Publicités
Robinson Jerome 6 mai 2019

 

Dans l’enquête du conseiller spécial Robert Mueller, le président Donald Trump aurait été inculpé d’entrave à la justice s’il n’avait pas occupé le poste le plus élevé du pays, ont fait valoir près de 500 anciens procureurs fédéraux dans une lettre ouverte publiée lundi par Medium.

 

Les ex-procureurs qui ont servi sous les administrations républicaine et démocratique depuis le président Dwight D. Eisenhower ont déclaré que la décision du procureur général William Barr de ne pas accuser Trump d’obstruction était contraire à la logique et à notre expérience.
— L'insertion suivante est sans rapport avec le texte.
(** * gh_summarizer: a shallow embedding and its verified properties

    The development follows [src/gh_summarizer.py], and [cpt.py] beside it:
    - [Str]: the operations of Python's [str] and [list] that the script uses;
    - [Difflib]: [difflib.ndiff], on which [generate_readme] relies;
    - the exceptions, the data classes and the effects of the script
      (files, the Gemini client, the SCP GraphQL endpoint, [secrets]);
    - [generate_readme], [get_random_scp], [get_random_wikipedia_url],
      [summarize] and [_main];
    - [Logging]: [_setup_logging] and what it configures;
    - [Cpt]: the script [cpt.py];
    - the notions that the properties are stated with, and the properties. *)

From Stdlib Require Import QArith.
From stdpp Require Import base numbers list strings gmap.

Local Open Scope N_scope.
Local Open Scope nat_scope.

(** ** Python strings

    A Python [str] is a sequence of Unicode code points: [text] is a list of
    code points, so [length] is Python's [len]. *)

Abbreviation text := (list N).

Module Str.

(** A literal of the script, character by character. *)
Fixpoint py (s : string) : text :=
  match s with
  | EmptyString => []
  | String c s' => Ascii.N_of_ascii c :: py s'
  end.

Definition LF : N := 10%N.
Definition CR : N := 13%N.
Definition SPACE : N := 32%N.

(** [str.isspace] on one code point, the set that [str.strip] removes. *)
Definition isspace (c : N) : bool :=
  ((9 <=? c) && (c <=? 13) || (28 <=? c) && (c <=? 32)
   || (c =? 0x85) || (c =? 0xA0) || (c =? 0x1680)
   || (0x2000 <=? c) && (c <=? 0x200A)
   || (c =? 0x2028) || (c =? 0x2029) || (c =? 0x202F)
   || (c =? 0x205F) || (c =? 0x3000))%N.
La lettre ajoutait: Chacun de nous pense que la conduite du président Trump décrite dans le rapport de l’avocat spécial Robert Mueller aurait, dans le cas de toute autre personne non visée par la politique du Bureau du conseil juridique contre la mise en accusation d’un président en exercice, de multiples crimes. accusations d’entrave à la justice. Nous sommes fermement convaincus que, sans le mémo du CLO, le poids du jugement professionnel irait en faveur d’une poursuite pour la conduite décrite dans le rapport Mueller, poursuit la lettre.

 

Le rapport de Mueller n’indique pas que Trump aurait été inculpé s’il n’avait pas été président, mais il cite l’opinion de longue date du bureau du conseiller juridique du ministère de la Justice selon laquelle un président en exercice ne peut être mis en accusation. Mueller a déclaré que son équipe a accepté la conclusion juridique de l’OLC dans le but d’exercer sa compétence en matière de poursuite.

 

Le rapport Mueller, qui identifiait 10 épisodes pouvant être considérés comme une entrave potentielle à la justice, n’a pas abouti à une éventuelle accusation du président. Dans une lettre adressée au Congrès avant la publication du rapport expurgé, Barr a déclaré qu’il avait décidé que Trump ne gênerait pas la recherche. Barr a déclaré qu’elles ne constituaient pas une activité illégale de la part du président et qu’il n’était pas d’accord avec certaines théories juridiques de Mueller sur la question de savoir si ces épisodes constituaient une obstruction en droit.

 

Selon le rapport de Mueller, qui compte 448 pages, son bureau a accusé M. Trump de faire obstruction mais en partie parce que nous avons reconnu qu’une accusation pénale fédérale dirigée contre un président en exercice imposerait des contraintes à sa capacité de gouverner et potentiellement à un processus constitutionnel inconduite présidentielle.

 

La liste des signataires de la lettre 479 lundi soir comprend au moins 35 personnes ayant servi au ministère de la Justice sous Trump et plus de 100 fonctionnaires ayant servi au ministère de la Justice pendant 20 ans ou plus. Il comprend également la signature de Jeffrey Harris, qui travaillait pour le procureur général Trump, Rudy Giuliani, à l’époque où il était procureur général adjoint sous le président Ronald Reagan. Bill Weld, ancien avocat Étasunien adjoint sous l’administration Reagan et républicain contre Trump en 2020, a également signé la lettre.

 

Dans leur lettre, les anciens procureurs ont cité plusieurs cas détaillés dans le rapport de Mueller qui auraient pu justifier une accusation d’obstruction, notamment lorsque Trump aurait ordonné à l’ancien avocat de la Maison Blanche, Don McGahn, de renvoyer Mueller, Trump tentant de faire comparaître l’ancien procureur général Jeff Sessions. Trump essayant de convaincre Sessions de limiter la portée de l’enquête et tentant d’influencer le témoignage de son ancien avocat, Michael Cohen, et de son ancien président de campagne, Paul Manafort.

 

Robinson Jerome

Twitter : @robinsonjerome8

Gmail : jeromerobinson64@gmail.com

Publicités

Laisser un commentaire

Ce site utilise Akismet pour réduire les indésirables. En savoir plus sur comment les données de vos commentaires sont utilisées.